§ ASSIGNMENT:
Output a verbatim copy of the data, cut off after the line that contains "From S2P Require Import Bio Blocks Fs File.".

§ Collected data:
________________

(* ===== verification/Sysfile.v ===== *)
(** * System calls on files

    kernel/sysfile.c and the argument access of kernel/syscall.c.  A path is
    the list of its bytes before the NUL; an uninitialised [name] buffer is
    represented by zeros, as its bytes are not read before they are
    written. *)

From S2P Require Import Prelude Riscv Mem Lock Kalloc Vm UserIO Pipe Log.
From S2P Require Import Bio Blocks Fs File.
Local Open Scope Z_scope.

Section Sysfile.
Context {S U : Type} {HB : Blocks S} {HT : Txn S} {HU : UserSpace U} {HP : Pages U}.
Abbreviation K := (M (kst S U)).
Context (devread devwrite : Z -> option (Z -> Z -> Z -> K Z)).

(** ** kernel/syscall.c: arguments *)

Definition argraw (n : nat) : K Z := fun k =>
  match args (me k) !! n with
  | Some a => if (n <? 6)%nat then Ok a k else Panic "argraw"
  | None => Panic "argraw"
  end.
Definition argint (n : nat) : K Z := do! a <- argraw n; ret (s32 a).
Definition argaddr (n : nat) : K Z := argraw n.

(** The eight bytes at [addr], or [None] for -1. *)
Definition le_val (bs : list Z) : Z := foldr (fun b r => b + 256 * r) 0 bs.
Definition fetchaddr (addr : Z) : K (option Z) :=
  do! p <- gets me;
  if (psz p <=? addr) || (psz p <? u64 (addr + 8)) then ret None
  else
    do! r <- memop (copy_in (pagetable p) addr (replicate 8 0));
    ret (if r.2 : bool then Some (le_val r.1) else None).

(** The string at [addr], of length below [max]; [None] for -1. *)
Definition fetchstr (addr max : Z) : K (option (list Z)) :=
  do! p <- gets me;
  memop (copy_str (pagetable p) addr max).
Definition argstr (n : nat) (max : Z) : K (option (list Z)) := do! a <- argaddr n; fetchstr a max.

(** ** Descriptors *)

Definition argfd (n : nat) : K (option (Z * nat)) :=
  do! fd <- argint n;
  if (fd <? 0) || (NOFILE <=? fd) then ret None
  else
    do! l <- gets (fun k => ofile (me k));
    match l !! Z.to_nat fd with
    | None => undef
    | Some None => ret None
    | Some (Some f) => ret (Some (fd, f))
    end.

Definition set_ofile (g : list (option nat) -> list (option nat)) : K unit :=
  modify (fun k => let p := me k in
    mkkst (fsys k) (ftable k) (pipes k) (mkup (pagetable p) (psz p) (g (ofile p)) (args p) (pkilled p) (utrapframe p) (uname p))).

Fixpoint free_fd {A} (l : list (option A)) (i : nat) : option nat :=
  match l with [] => None | None :: _ => Some i | Some _ :: l' => free_fd l' (i + 1) end.

Definition fdalloc (f : nat) : K (option nat) :=
  do! l <- gets (fun k => ofile (me k));
  match free_fd l 0 with
  | Some fd => set_ofile (fun l => <[fd := Some f]> l) ;; ret (Some fd)
  | None => ret None
  end.

Definition sys_dup : K Z :=
  do! a <- argfd 0;
  match a with
  | None => ret (-1)
  | Some (_, f) =>
      do! fd <- fdalloc f;
      match fd with None => ret (-1) | Some fd => filedup f ;; ret (Z.of_nat fd) end
  end.

Definition sys_read : K Z :=
  do! p <- argaddr 1;
  do! n <- argint 2;
  do! a <- argfd 0;
  match a with None => ret (-1) | Some (_, f) => fileread devread f p n end.

Definition sys_write : K Z :=
  do! p <- argaddr 1;
  do! n <- argint 2;
  do! a <- argfd 0;
  match a with None => ret (-1) | Some (_, f) => filewrite devwrite f p n end.

Definition sys_close : K Z :=
  do! a <- argfd 0;
  match a with
  | None => ret (-1)
  | Some (fd, f) => set_ofile (fun l => <[Z.to_nat fd := None]> l) ;; fileclose f ;; ret 0
  end.

Definition sys_fstat (pad : list Z) : K Z :=
  do! st <- argaddr 1;
  do! a <- argfd 0;
  match a with None => ret (-1) | Some (_, f) => filestat pad f st end.

(** ** Directory entries *)

Definition noname : list Z := replicate (Z.to_nat DIRSIZ) 0.
Definition add_nlink (ip : nat) (d : Z) : K unit := fsop (seti ip (set_inlink (fun n => s16 (n + d))) ;; iupdate ip).
Definition fail_op : K Z := end_op ;; ret (-1).

Definition link_bad (ip : nat) : K Z :=
  fsop (ilock ip) ;; add_nlink ip (-1) ;; fsop (iunlockput ip) ;; end_op ;; ret (-1).

Definition sys_link : K Z :=
  do! old <- argstr 0 MAXPATH;
  match old with
  | None => ret (-1)
  | Some old =>
      do! new <- argstr 1 MAXPATH;
      match new with
      | None => ret (-1)
      | Some new =>
          begin_op ;;
          do! ip <- fsop (namei old);
          match ip with
          | None => fail_op
          | Some ip =>
              fsop (ilock ip) ;;
              do! t <- fsop (geti ip itype);
              if t =? T_DIR then fsop (iunlockput ip) ;; fail_op
              else
                add_nlink ip 1 ;;
                fsop (iunlock ip) ;;
                do! dp <- fsop (nameiparent new noname);
                match dp with
                | None => link_bad ip
                | Some (dp, name) =>
                    fsop (ilock dp) ;;
                    do! ddev <- fsop (geti dp idev);
                    do! idv <- fsop (geti ip idev);
                    do! bad <- (if negb (ddev =? idv) then ret true
                                else do! num <- fsop (geti ip inum);
                                     do! r <- fsop (dirlink dp name num);
                                     ret (r <? 0));
                    if bad : bool then fsop (iunlockput dp) ;; link_bad ip
                    else fsop (iunlockput dp) ;; fsop (iput ip) ;; end_op ;; ret 0
                end
          end
      end
  end.

Fixpoint isdirempty_loop (fuel : nat) (dp : nat) (off size : Z) : K bool :=
  match fuel with
  | O => hang
  | Datatypes.S f =>
      if off <? size then
        do! r <- fsop (readi dp ToKernel off 16);
        if negb (r.1 =? 16) then panic "isdirempty: readi"
        else if negb (de_inum r.2 =? 0) then ret false
        else isdirempty_loop f dp (off + 16) size
      else ret true
  end.
Definition isdirempty (dp : nat) : K bool :=
  do! size <- fsop (geti dp isize); isdirempty_loop (Z.to_nat (size / 16) + 2) dp 32 size.

Definition DOT : list Z := [46; 0].
Definition DOTDOT : list Z := [46; 46; 0].

Definition unlink_bad (dp : nat) : K Z := fsop (iunlockput dp) ;; fail_op.

Definition sys_unlink : K Z :=
  do! path <- argstr 0 MAXPATH;
  match path with
  | None => ret (-1)
  | Some path =>
      begin_op ;;
      do! dp <- fsop (nameiparent path noname);
      match dp with
      | None => fail_op
      | Some (dp, name) =>
          fsop (ilock dp) ;;
          if (namecmp name DOT =? 0) || (namecmp name DOTDOT =? 0) then unlink_bad dp
          else
            do! l <- fsop (dirlookup dp name);
            match l with
            | None => unlink_bad dp
            | Some (ip, off) =>
                fsop (ilock ip) ;;
                do! x <- fsop (geti ip (fun x => x));
                if inlink x <? 1 then panic "unlink: nlink < 1"
                else
                  do! full <- (if itype x =? T_DIR then do! e <- isdirempty ip; ret (negb e) else ret false);
                  if full : bool then fsop (iunlockput ip) ;; unlink_bad dp
                  else
                    do! r <- fsop (writei dp (FromKernel (replicate 16 0)) off 16);
                    if negb (r =? 16) then panic "unlink: writei"
                    else
                      (if itype x =? T_DIR then add_nlink dp (-1) else ret tt) ;;
                      fsop (iunlockput dp) ;;
                      add_nlink ip (-1) ;;
                      fsop (iunlockput ip) ;;
                      end_op ;;
                      ret 0
            end
      end
  end.

(** The new inode, locked. *)
Definition create_fail (ip dp : nat) : K (option nat) :=
  fsop (seti ip (set_inlink (fun _ => 0)) ;; iupdate ip) ;;
  fsop (iunlockput ip) ;;
  fsop (iunlockput dp) ;;
  ret None.

Definition create (path : list Z) (type major minor : Z) : K (option nat) :=
  do! dp <- fsop (nameiparent path noname);
  match dp with
  | None => ret None
  | Some (dp, name) =>
      fsop (ilock dp) ;;
      do! l <- fsop (dirlookup dp name);
      match l with
      | Some (ip, _) =>
          fsop (iunlockput dp) ;;
          fsop (ilock ip) ;;
          do! t <- fsop (geti ip itype);
          if (type =? T_FILE) && ((t =? T_FILE) || (t =? T_DEVICE)) then ret (Some ip)
          else fsop (iunlockput ip) ;; ret None
      | None =>
          do! dev <- fsop (geti dp idev);
          do! ip <- fsop (ialloc dev type);
          match ip with
          | None => fsop (iunlockput dp) ;; ret None
          | Some ip =>
              fsop (ilock ip) ;;
              fsop (seti ip (fun x => mkinode (idev x) (inum x) (iref x) (ilk x) (ivalid x) (itype x) (s16 major) (s16 minor) 1 (isize x) (iaddrs x))) ;;
              fsop (iupdate ip) ;;
              do! inm <- fsop (geti ip inum);
              do! dnm <- fsop (geti dp inum);
              do! bad <- (if type =? T_DIR then
                            do! r <- fsop (dirlink ip DOT inm);
                            if r <? 0 then ret true else do! r <- fsop (dirlink ip DOTDOT dnm); ret (r <? 0)
                          else ret false);
              if bad : bool then create_fail ip dp
              else
                do! r <- fsop (dirlink dp name inm);
                if r <? 0 then create_fail ip dp
                else
                  (if type =? T_DIR then add_nlink dp 1 else ret tt) ;;
                  fsop (iunlockput dp) ;;
                  ret (Some ip)
          end
      end
  end.

(** ** Opening *)

Definition hasflag (m f : Z) : bool := negb (Z.land m f =? 0).

(** The inode to open, locked; [None] after [end_op]. *)
Definition open_inode (path : list Z) (omode : Z) : K (option nat) :=
  if hasflag omode O_CREATE then
    do! ip <- create path T_FILE 0 0;
    match ip with None => end_op ;; ret None | Some ip => ret (Some ip) end
  else
    do! ip <- fsop (namei path);
    match ip with
    | None => end_op ;; ret None
    | Some ip =>
        fsop (ilock ip) ;;
        do! t <- fsop (geti ip itype);
        if (t =? T_DIR) && negb (omode =? O_RDONLY) then fsop (iunlockput ip) ;; end_op ;; ret None
        else ret (Some ip)
    end.

Definition open_fail (ip : nat) : K Z := fsop (iunlockput ip) ;; fail_op.

Definition sys_open : K Z :=
  do! omode <- argint 1;
  do! path <- argstr 0 MAXPATH;
  match path with
  | None => ret (-1)
  | Some path =>
      begin_op ;;
      do! ip <- open_inode path omode;
      match ip with
      | None => ret (-1)
      | Some ip =>
          do! x <- fsop (geti ip (fun x => x));
          if (itype x =? T_DEVICE) && ((imajor x <? 0) || (NDEV <=? imajor x)) then open_fail ip
          else
            do! f <- filealloc;
            match f with
            | None => open_fail ip
            | Some f =>
                do! fd <- fdalloc f;
                match fd with
                | None => fileclose f ;; open_fail ip
                | Some fd =>
                    setf f (fun y =>
                      mkfile (if itype x =? T_DEVICE then FD_DEVICE else FD_INODE) (fref y)
                        (negb (hasflag omode O_WRONLY)) (hasflag omode O_WRONLY || hasflag omode O_RDWR) (fpipe y) ip
                        (if itype x =? T_DEVICE then foff y else 0) (if itype x =? T_DEVICE then imajor x else fmajor y)) ;;
                    (if hasflag omode O_TRUNC && (itype x =? T_FILE) then fsop (itrunc ip) else ret tt) ;;
                    fsop (iunlock ip) ;;
                    end_op ;;
                    ret (Z.of_nat fd)
                end
            end
      end
  end.

Definition sys_mkdir : K Z :=
  begin_op ;;
  do! path <- argstr 0 MAXPATH;
  match path with
  | None => fail_op
  | Some path =>
      do! ip <- create path T_DIR 0 0;
      match ip with None => fail_op | Some ip => fsop (iunlockput ip) ;; end_op ;; ret 0 end
  end.

Definition sys_mknod : K Z :=
  begin_op ;;
  do! major <- argint 1;
  do! minor <- argint 2;
  do! path <- argstr 0 MAXPATH;
  match path with
  | None => fail_op
  | Some path =>
      do! ip <- create path T_DEVICE major minor;
      match ip with None => fail_op | Some ip => fsop (iunlockput ip) ;; end_op ;; ret 0 end
  end.

Definition set_cwd (ip : nat) : K unit :=
  fsop (modify (fun s => mkfst (blks s) (usr s) (sb s) (itable s) (fpid s) ip (fheld s))).

Definition sys_chdir : K Z :=
  begin_op ;;
  do! path <- argstr 0 MAXPATH;
  match path with
  | None => fail_op
  | Some path =>
      do! ip <- fsop (namei path);
      match ip with
      | None => fail_op
      | Some ip =>
          fsop (ilock ip) ;;
          do! t <- fsop (geti ip itype);
          if negb (t =? T_DIR) then fsop (iunlockput ip) ;; fail_op
          else
            fsop (iunlock ip) ;;
            do! c <- gets (fun k => cwd (fsys k));
            fsop (iput c) ;;
            end_op ;;
            set_cwd ip ;;
            ret 0
      end
  end.

(** ** [exec] and [pipe] *)

(** The argument strings with the pages they were copied to; [false] for
    [goto bad]. *)
Fixpoint exec_args (fuel : nat) (uargv i : Z) (argv : list (Z * list Z)) : K (bool * list (Z * list Z)) :=
  match fuel with
  | O => hang
  | Datatypes.S f =>
      if MAXARG <=? i then ret (false, argv)
      else
        do! u <- fetchaddr (u64 (uargv + 8 * i));
        match u with
        | None => ret (false, argv)
        | Some uarg =>
            if uarg =? 0 then ret (true, argv)
            else
              do! pg <- memop page_alloc;
              if pg =? 0 then ret (false, argv)
              else
                do! str <- fetchstr uarg PGSIZE;
                match str with
                | None => ret (false, argv ++ [(pg, [])])
                | Some str => exec_args f uargv (i + 1) (argv ++ [(pg, str)])
                end
        end
  end.

Fixpoint free_args (argv : list (Z * list Z)) : K unit :=
  match argv with [] => ret tt | (pg, _) :: argv' => memop (page_free pg) ;; free_args argv' end.

Definition sys_exec (exec : list Z -> list (list Z) -> K Z) : K Z :=
  do! uargv <- argaddr 1;
  do! path <- argstr 0 MAXPATH;
  match path with
  | None => ret (-1)
  | Some path =>
      do! r <- exec_args (Z.to_nat MAXARG + 1) uargv 0 [];
      if r.1 : bool then do! x <- exec path r.2.*2; free_args r.2 ;; ret x
      else free_args r.2 ;; ret (-1)
  end.

Definition sys_pipe (junk : list Z) : K Z :=
  do! fdarray <- argaddr 0;
  do! fs <- pipealloc junk;
  match fs with
  | None => ret (-1)
  | Some (rf, wf) =>
      do! fd0 <- fdalloc rf;
      match fd0 with
      | None => fileclose rf ;; fileclose wf ;; ret (-1)
      | Some fd0 =>
          do! fd1 <- fdalloc wf;
          match fd1 with
          | None => set_ofile (fun l => <[fd0 := None]> l) ;; fileclose rf ;; fileclose wf ;; ret (-1)
          | Some fd1 =>
              do! pt <- gets (fun k => pagetable (me k));
              do! ok <- memop (copy_out pt fdarray (le_bytes 4 (Z.of_nat fd0)));
              do! ok <- (if ok : bool then memop (copy_out pt (u64 (fdarray + 4)) (le_bytes 4 (Z.of_nat fd1))) else ret false);
              if ok : bool then ret 0
              else
                set_ofile (fun l => <[fd0 := None]> l) ;;
                set_ofile (fun l => <[fd1 := None]> l) ;;
                fileclose rf ;;
                fileclose wf ;;
                ret (-1)
          end
      end
  end.
End Sysfile.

________________

§ RESPONSE FOR THIS EXERCISE:
(* ===== verification/Sysfile.v ===== *)
(** * System calls on files

    kernel/sysfile.c and the argument access of kernel/syscall.c.  A path is
    the list of its bytes before the NUL; an uninitialised [name] buffer is
    represented by zeros, as its bytes are not read before they are
    written. *)

From S2P Require Import Prelude Riscv Mem Lock Kalloc Vm UserIO Pipe Log.
From S2P Require Import Bio Blocks Fs File.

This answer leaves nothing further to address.